Akademik Veri Yönetim Sistemi
GENES, cilt.16, sa.12, 2025 (SCI-Expanded, Scopus)
Background: ATP-binding cassette (ABC) transporters regulate xenobiotic efflux, oxidative stress responses, and blood-brain barrier (BBB) homeostasis. Dysregulation of transporters such as ABCC1, ABCB1, and ABCA2 has been linked to neuropsychiatric disorders, yet their expression patterns in schizophrenia and their modulation by antipsychotic treatment remain unclear. This study investigated longitudinal changes in the expression of these genes in schizophrenia patients before and after antipsychotic therapy, compared with healthy controls.
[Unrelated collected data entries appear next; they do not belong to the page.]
(* ===== verification/JsCollections.v ===== *)
(** * Map, Set and sort

    A [Map] and a [Set] keep the order of insertion: association lists and
    lists without repetition. [Array.prototype.sort] is the stable sort of a
    comparator. *)
From Stdlib Require Import ZArith SpecFloat Lia.
From stdpp Require Import base list sorting.
From S2P Require Import Prelude JsString JsValue JsArith.

(** ** Map *)

Section Map.
Context {K A : Type} `{EqDecision K}.

Fixpoint map_get (m : list (K * A)) (k : K) : option A :=
  match m with
  | [] => None
  | (k', a) :: m => if decide (k = k') then Some a else map_get m k
  end.

Fixpoint map_set (m : list (K * A)) (k : K) (a : A) : list (K * A) :=
  match m with
  | [] => [(k, a)]
  | (k', a') :: m => if decide (k = k') then (k', a) :: m else (k', a') :: map_set m k a
  end.

Lemma map_get_set m k k' a : map_get (map_set m k a) k' = if decide (k' = k) then Some a else map_get m k'.
Proof.
  induction m as [|[k0 a0] m IH]; cbn [map_set map_get]; [done|].
  destruct (decide (k = k0)) as [->|Hne]; cbn [map_get]; [by destruct (decide (k' = k0))|].
  rewrite IH. by repeat case_decide; subst.
Qed.

Lemma map_keys_set m k a :
  map fst (map_set m k a) = if decide (k ∈ map fst m) then map fst m else map fst m ++ [k].
Proof.
  induction m as [|[k0 a0] m IH]; cbn [map_set map fst]; [by rewrite decide_False by set_solver|].
  destruct (decide (k = k0)) as [->|Hne]; cbn [map fst]; [by rewrite decide_True by set_solver|].
  rewrite IH. by repeat case_decide; set_solver.
Qed.

Lemma map_get_None m k : map_get m k = None <-> k ∉ map fst m.
Proof.
  induction m as [|[k0 a0] m IH]; cbn [map_get map fst]; [set_solver|].
  destruct (decide (k = k0)) as [->|Hne]; [set_solver|]. rewrite IH. set_solver.
Qed.

Lemma map_get_elem m k a : NoDup (map fst m) -> map_get m k = Some a <-> (k, a) ∈ m.
Proof.
  induction m as [|[k0 a0] m IH]; cbn [map_get map fst]; intros Hnd; [set_solver|].
  apply NoDup_cons in Hnd as [Hk Hnd]. rewrite elem_of_cons. destruct (decide (k = k0)) as [->|Hne].
  - split; [intros [= ->]; by left|]. intros [[= ->]|Hin]; [done|].
    destruct Hk. apply list_elem_of_In, in_map_iff. exists (k0, a). split; [done|]. by apply list_elem_of_In.
  - rewrite IH by done. split; [by right|]. intros [[= ? ?]|?]; [congruence|done].
Qed.

Lemma map_set_nodup m k a : NoDup (map fst m) -> NoDup (map fst (map_set m k a)).
Proof.
  intros H. rewrite map_keys_set. case_decide as Hk; [done|].
  apply NoDup_app. split_and!; [done|set_solver|apply NoDup_singleton].
Qed.
End Map.

(** [const x = map.get(k) ?? init; ...; map.set(k, x)] for every element. *)
Section Accumulate.
Context {E K A : Type} `{EqDecision K}.
Context (key : E -> K) (init : E -> A) (add : A -> E -> A).

Definition accumulate_step (m : list (K * A)) (e : E) : list (K * A) :=
  map_set m (key e) (add (default (init e) (map_get m (key e))) e).
Definition accumulate (es : list E) : list (K * A) := foldl accumulate_step [] es.

(** The total of the elements of one key. *)
Definition total_of (es : list E) : option A :=
  match es with [] => None | e :: _ => Some (foldl add (init e) es) end.

Lemma total_of_snoc es e : total_of (es ++ [e]) = Some (add (default (init e) (total_of es)) e).
Proof. destruct es as [|e' es]; [done|]. cbn [app total_of]. by rewrite app_comm_cons, foldl_app. Qed.

Lemma accumulate_snoc es e : accumulate (es ++ [e]) = accumulate_step (accumulate es) e.
Proof. unfold accumulate. by rewrite foldl_app. Qed.

Lemma accumulate_get es k :
  map_get (accumulate es) k = total_of (filter (fun e => key e = k) es).
Proof.
  induction es as [|e es IH] using rev_ind; [done|].
  rewrite accumulate_snoc, filter_app, filter_cons. unfold accumulate_step. rewrite map_get_set.
  destruct (decide (k = key e)) as [->|Hne].
  - rewrite decide_True by done. by rewrite filter_nil, total_of_snoc, IH.
  - rewrite decide_False by congruence. by rewrite filter_nil, app_nil_r.
Qed.

Lemma accumulate_nodup es : NoDup (map fst (accumulate es)).
Proof.
  induction es as [|e es IH] using rev_ind; [constructor|]. rewrite accumulate_snoc. by apply map_set_nodup.
Qed.

Lemma accumulate_keys es k : k ∈ map fst (accumulate es) <-> k ∈ map key es.
Proof.
  induction es as [|e es IH] using rev_ind; [done|].
  rewrite accumulate_snoc. unfold accumulate_step. rewrite map_keys_set, map_app, elem_of_app.
  case_decide as Hk; [|rewrite elem_of_app]; rewrite IH in *; cbn [map]; set_solver.
Qed.
End Accumulate.

(** ** Set *)

Section Set_.
Context {A : Type} `{EqDecision A}.

Definition has (s : list A) (x : A) : bool := bool_decide (x ∈ s).
Definition set_add (s : list A) (x : A) : list A := if has s x then s else s ++ [x].
Definition set_of (l : list A) : list A := foldl set_add [] l.

Lemma has_spec s x : has s x = true <-> x ∈ s.
Proof. apply bool_decide_eq_true. Qed.

Lemma elem_of_set_add s x y : y ∈ set_add s x <-> y ∈ s \/ y = x.
Proof. unfold set_add. destruct (has s x) eqn:E; [apply has_spec in E|]; set_solver. Qed.

Lemma set_add_nodup s x : NoDup s -> NoDup (set_add s x).
Proof.
  intros H. unfold set_add, has. case_bool_decide; [done|].
  apply NoDup_app. split_and!; [done|set_solver|apply NoDup_singleton].
Qed.

Lemma foldl_set_add l s y : y ∈ foldl set_add s l <-> y ∈ s \/ y ∈ l.
Proof.
  revert s. induction l as [|x l IH]; intros s; cbn [foldl]; [set_solver|].
  rewrite IH, elem_of_set_add. set_solver.
Qed.

Lemma elem_of_set_of l y : y ∈ set_of l <-> y ∈ l.
Proof. unfold set_of. rewrite foldl_set_add. set_solver. Qed.

Lemma set_of_nodup l : NoDup (set_of l).
Proof.
  unfold set_of. assert (NoDup (@nil A)) as H by constructor. revert H. generalize (@nil A) as s.
  induction l as [|x l IH]; intros s Hs; [done|]. cbn [foldl]. by apply IH, set_add_nodup.
Qed.
End Set_.

(** ** sort *)

Section Sort.
Context {A : Type} (cmp : A -> A -> number).

(** The first of the two goes behind the second. *)
Definition after (x y : A) : bool := num_ltb (num 0) (cmp x y).

Fixpoint sort_insert (x : A) (l : list A) : list A :=
  match l with
  | [] => [x]
  | y :: l' => if after x y then y :: sort_insert x l' else x :: l
  end.
Definition js_sort (l : list A) : list A := foldr sort_insert [] l.

Lemma sort_insert_perm x l : sort_insert x l ≡ₚ x :: l.
Proof.
  induction l as [|y l IH]; [done|]. cbn [sort_insert]. destruct (after x y); [|done].
  rewrite IH. apply Permutation_swap.
Qed.

Lemma js_sort_perm l : js_sort l ≡ₚ l.
Proof. induction l as [|x l IH]; [done|]. cbn [js_sort foldr]. fold (js_sort l). by rewrite sort_insert_perm, IH. Qed.

Lemma elem_of_js_sort l x : x ∈ js_sort l <-> x ∈ l.
Proof. by rewrite js_sort_perm. Qed.

(** With a comparator that is total and transitive the result is in order. *)
Context (total : forall x y, after x y = true -> after y x = false).
Context (transitive : forall x y z, after x y = false -> after y z = false -> after x z = false).

Lemma sort_insert_sorted x l :
  StronglySorted (fun a b => after a b = false) l -> StronglySorted (fun a b => after a b = false) (sort_insert x l).
Proof.
  induction 1 as [|y l Hl IH Hy]; cbn [sort_insert]; [repeat constructor|].
  destruct (after x y) eqn:E.
  - constructor; [done|]. rewrite sort_insert_perm. by constructor; [apply total|].
  - constructor; [by constructor|]. constructor; [done|].
    eapply Forall_impl; [exact Hy|]. intros z Hz. by eapply transitive.
Qed.

Lemma js_sort_sorted l : StronglySorted (fun a b => after a b = false) (js_sort l).
Proof. induction l as [|x l IH]; [constructor|]. cbn [js_sort foldr]. by apply sort_insert_sorted. Qed.
End Sort.
(** Editing the message with a key, in a conversation with distinct keys:
    its text is the new one, its identity and role are kept, no other message
    changes; the conversation is sent again exactly if a question is
    submitted, and then everything behind it gives way to one pending answer. *)
Theorem edit_effect messages k c submit id vid now r :
  NoDup (map key messages) -> applyMessageEdit messages k c submit id vid now = Some r ->
  exists before m m' after,
    messages = before ++ m :: after /\ key m = k /\ key m' = k /\ from m' = from m /\
    getMessageContent m' = c /\ (submit = false -> createdAt m' = createdAt m) /\
    shouldSend r = (submit && is_user m) /\
    edited r = before ++ m' :: (if shouldSend r then [createLoadingAssistantMessage id vid now] else after).
Proof.
  intros Hnd. unfold applyMessageEdit. destruct (findIndex _ messages) as [i|] eqn:E; [|done].
  apply findIndex_key in E as (m & Hm & Hk).
  set (e := edit_message k c submit now).
  assert (messages = take i messages ++ m :: drop (S i) messages) as Hsplit
    by by rewrite take_drop_middle.
  assert (forall x, x ∈ take i messages \/ x ∈ drop (S i) messages -> e x = x) as Hother.
  { intros x Hx. unfold e, edit_message, has_key. destruct (jstr_eqb (key x) k) eqn:Ek; [|done].
    exfalso. apply jstr_eqb_eq in Ek. rewrite Hsplit, map_app in Hnd. cbn [map] in Hnd.
    apply NoDup_app in Hnd as (_ & Hd & Hc). apply NoDup_cons in Hc as [Hc _].
    destruct Hx as [Hx|Hx]; apply (list_elem_of_fmap_2 key) in Hx;
      rewrite Ek, <- Hk in Hx; [by apply (Hd (key m)); [|left]|done]. }
  assert (map e messages = take i messages ++ e m :: drop (S i) messages) as Hmap.
  { rewrite Hsplit at 1. rewrite map_app. cbn [map]. rewrite !map_id_elem by auto. done. }
  pose proof (lookup_lt_Some _ _ _ Hm) as Hi.
  assert (length (take i messages) = i) as Hlen by (rewrite length_take; lia).
  assert (map e messages !! i = Some (e m)) as Hei.
  { rewrite Hmap, lookup_app_r by lia. by rewrite Hlen, Nat.sub_diag. }
  fold e. rewrite Hei. cbv zeta. intros Hr.
  exists (take i messages), m, (e m), (drop (S i) messages).
  destruct (edit_message_frame k c submit now m) as (F1 & F2 & _).
  assert (has_key k m = true) as Hkm by by apply jstr_eqb_eq.
  assert (is_user (e m) = is_user m) as Hu by by unfold is_user, e; rewrite F2.
  rewrite Hu in Hr. split_and!; try done.
  - by rewrite <- Hk.
  - unfold e, edit_message. by rewrite Hkm.
  - intros ->. unfold e, edit_message. by rewrite Hkm.
  - destruct submit, (is_user m); simplify_eq/=; done.
  - destruct submit, (is_user m); simplify_eq/=; try done.
    rewrite Hmap, take_app_ge, Hlen by lia. replace (i + 1 - i) with 1 by lia.
    by rewrite <- app_assoc.
Qed.

Lemma edit_effect_witness :
  exists before m m' after, demo_conversation = before ++ m :: after /\ key m' = js "a" /\
    getMessageContent m' = js "Hello".
Proof.
  destruct (edit_effect demo_conversation (js "a") (js "Hello") true (js "c") (js "vc") 9
    {| edited := [with_createdAt (Some 9%Z) (updateCurrentVersionContent
         (createUserMessage (js "a") (js "va") (js "Hi") 0 None) (js "Hello"));
         createLoadingAssistantMessage (js "c") (js "vc") 9]; shouldSend := true |})
    as (before & m & m' & after & H1 & _ & H2 & _ & H3 & _).
  - apply (bool_decide_eq_true_1 (NoDup _)). vm_compute. reflexivity.
  - reflexivity.
  - exists before, m, m', after. auto.
Defined.
Lemma complete_current r c : deaf r c = false -> complete close r c = emit [OnComplete r] (ended r c).
Proof. intros H. unfold complete. by rewrite closeActive_completed. Qed.

Definition is_update (r : nat) (k : Callback) : Prop := exists u, k = OnUpdate r u.
Definition is_terminal (r : nat) (k : Callback) : Prop :=
  k = OnComplete r \/ exists m code, k = OnError r m code.

(** What a listener of a current request does: updates, and maybe an end. *)
Inductive outcome (r : nat) (c : Controller) : Controller -> Prop :=
  | outcome_go l : Forall (is_update r) l -> outcome r c (emit l c)
  | outcome_end l k : Forall (is_update r) l -> is_terminal r k ->
      outcome r c (emit (l ++ [k]) (ended r c)).

Lemma emit_nil c : emit [] c = c.
Proof. destruct c. unfold emit. simpl. by rewrite app_nil_r. Qed.

Lemma outcome_same r c : outcome r c c.
Proof. rewrite <- (emit_nil c) at 2. by apply outcome_go. Qed.

Lemma outcome_end1 r c k : is_terminal r k -> outcome r c (emit [k] (ended r c)).
Proof. intros H. by apply (outcome_end r c []). Qed.

Lemma listen_outcome r st c e : deaf r c = false -> outcome r c (listen close r st c e).
Proof.
  intros H. unfold listen.
  destruct (jstr_eqb (ev_type e) (js "message")).
  { unfold on_message. rewrite H. destruct (isStreamDoneMessage _).
    { rewrite complete_current by done. apply outcome_end1. by left. }
    destruct (parseStreamMessageUpdates _) as [us|ex].
    2:{ rewrite handleError_current by done. apply outcome_end1. right. eauto. }
    assert (Forall (is_update r) (map (OnUpdate r) us)) as Hus.
    { apply Forall_map, Forall_forall. intros u _. by exists u. }
    destruct (isStreamTerminalMessage _); [|by apply outcome_go].
    rewrite complete_current by done.
    replace (emit [OnComplete r] (ended r (emit (map (OnUpdate r) us) c)))
      with (emit (map (OnUpdate r) us ++ [OnComplete r]) (ended r c))
      by (unfold emit; simpl; by rewrite app_assoc).
    apply outcome_end; [done|by left]. }
  destruct (jstr_eqb (ev_type e) (js "error")).
  { unfold on_error. rewrite H. destruct (negb _); [|apply outcome_same].
    rewrite handleError_current by done. apply outcome_end1. right. eauto. }
  destruct (jstr_eqb (ev_type e) (js "readystatechange")); [|apply outcome_same].
  unfold on_readystatechange. rewrite H. destruct (getStreamReadyStateError _ _).
  { rewrite handleError_current by done. apply outcome_end1. right. eauto. }
  destruct (shouldCompleteOnStreamClose _ _); [|apply outcome_same].
  rewrite complete_current by done. apply outcome_end1. by left.
Qed.

Lemma ended_deaf r c : deaf r (ended r c) = true.
Proof. by apply deaf_other. Qed.

(** Listeners of [r] do nothing when deaf and have an outcome otherwise; so do
    any number of them in a row. *)
Definition listener (r : nat) (f : Controller -> Controller) : Prop :=
  forall c, if deaf r c then f c = c else outcome r c (f c).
Methods: Sixty individuals with schizophrenia and sixty matched healthy controls were included. Serum samples were obtained from patients during the acute pre-treatment phase and after clinical improvement following antipsychotic therapy. Gene expression of ABCC1, ABCB1, and ABCA2 was measured by RT-qPCR (normalized to ACTB). Log2 fold-change (log2FC) values relative to controls were calculated. Group differences were assessed with Mann-Whitney U and Wilcoxon signed-rank tests, and associations with clinical severity were analyzed using correlations with Positive and Negative Syndrome Scale (PANSS) scores. Results: In the acute phase, ABCC1 and ABCB1 expression were significantly downregulated in schizophrenia compared with controls (both p < 0.001). Antipsychotic treatment produced significant increases in both genes, though expression remained below control levels. ABCA2 showed no baseline differences but exhibited marked upregulation after treatment (p < 0.001). Higher baseline ABCC1 expression was associated with greater pre-treatment symptom severity, whereas higher baseline ABCB1 expression was associated with, rather than predicted, poorer clinical improvement. No significant correlations were found for ABCA2. Conclusions: These findings demonstrate distinct, gene-specific alterations in ABC transporter expression in schizophrenia. ABCC1 and ABCB1 appear suppressed during acute illness and partially restored with antipsychotic therapy, while ABCA2 shows a strong treatment-related upregulation. ABC transporter expression-particularly ABCB1-may provide preliminary molecular insight into treatment-related variability, although biomarker utility cannot be established from the present data. Longitudinal pharmacogenomic studies are needed to clarify their clinical relevance.